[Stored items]

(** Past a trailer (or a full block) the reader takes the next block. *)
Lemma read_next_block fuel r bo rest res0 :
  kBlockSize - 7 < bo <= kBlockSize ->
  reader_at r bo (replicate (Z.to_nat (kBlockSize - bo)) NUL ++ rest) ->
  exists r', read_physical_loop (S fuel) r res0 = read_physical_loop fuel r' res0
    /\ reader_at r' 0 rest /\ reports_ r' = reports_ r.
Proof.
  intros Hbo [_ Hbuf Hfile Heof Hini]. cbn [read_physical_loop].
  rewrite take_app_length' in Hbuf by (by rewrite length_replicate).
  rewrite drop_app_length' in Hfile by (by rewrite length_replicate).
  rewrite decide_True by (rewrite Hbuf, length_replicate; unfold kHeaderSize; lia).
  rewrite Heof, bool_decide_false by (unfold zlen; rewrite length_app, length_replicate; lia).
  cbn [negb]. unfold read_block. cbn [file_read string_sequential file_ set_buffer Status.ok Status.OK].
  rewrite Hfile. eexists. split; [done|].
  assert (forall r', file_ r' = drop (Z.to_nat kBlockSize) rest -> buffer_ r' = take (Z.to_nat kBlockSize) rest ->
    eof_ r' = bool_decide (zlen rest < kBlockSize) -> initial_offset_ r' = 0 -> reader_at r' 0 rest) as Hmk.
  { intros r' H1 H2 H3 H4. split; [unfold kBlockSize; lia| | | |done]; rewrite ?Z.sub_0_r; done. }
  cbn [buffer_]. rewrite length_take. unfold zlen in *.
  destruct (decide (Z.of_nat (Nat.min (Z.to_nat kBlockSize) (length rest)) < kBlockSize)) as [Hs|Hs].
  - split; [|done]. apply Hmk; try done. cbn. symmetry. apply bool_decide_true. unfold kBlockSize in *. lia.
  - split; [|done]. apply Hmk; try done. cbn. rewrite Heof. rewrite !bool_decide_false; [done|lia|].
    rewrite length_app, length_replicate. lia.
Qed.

* **What is expected**
Starting with the line that contains "intros Hbo [_", copy each line through the end of the data exactly, and leave out all earlier lines.

* **Result of this task**
  intros Hbo [_ Hbuf Hfile Heof Hini]. cbn [read_physical_loop].
  rewrite take_app_length' in Hbuf by (by rewrite length_replicate).
  rewrite drop_app_length' in Hfile by (by rewrite length_replicate).
  rewrite decide_True by (rewrite Hbuf, length_replicate; unfold kHeaderSize; lia).
  rewrite Heof, bool_decide_false by (unfold zlen; rewrite length_app, length_replicate; lia).
  cbn [negb]. unfold read_block. cbn [file_read string_sequential file_ set_buffer Status.ok Status.OK].
  rewrite Hfile. eexists. split; [done|].
  assert (forall r', file_ r' = drop (Z.to_nat kBlockSize) rest -> buffer_ r' = take (Z.to_nat kBlockSize) rest ->
    eof_ r' = bool_decide (zlen rest < kBlockSize) -> initial_offset_ r' = 0 -> reader_at r' 0 rest) as Hmk.
  { intros r' H1 H2 H3 H4. split; [unfold kBlockSize; lia| | | |done]; rewrite ?Z.sub_0_r; done. }
  cbn [buffer_]. rewrite length_take. unfold zlen in *.
  destruct (decide (Z.of_nat (Nat.min (Z.to_nat kBlockSize) (length rest)) < kBlockSize)) as [Hs|Hs].
  - split; [|done]. apply Hmk; try done. cbn. symmetry. apply bool_decide_true. unfold kBlockSize in *. lia.
  - split; [|done]. apply Hmk; try done. cbn. rewrite Heof. rewrite !bool_decide_false; [done|lia|].
    rewrite length_app, length_replicate. lia.
Qed.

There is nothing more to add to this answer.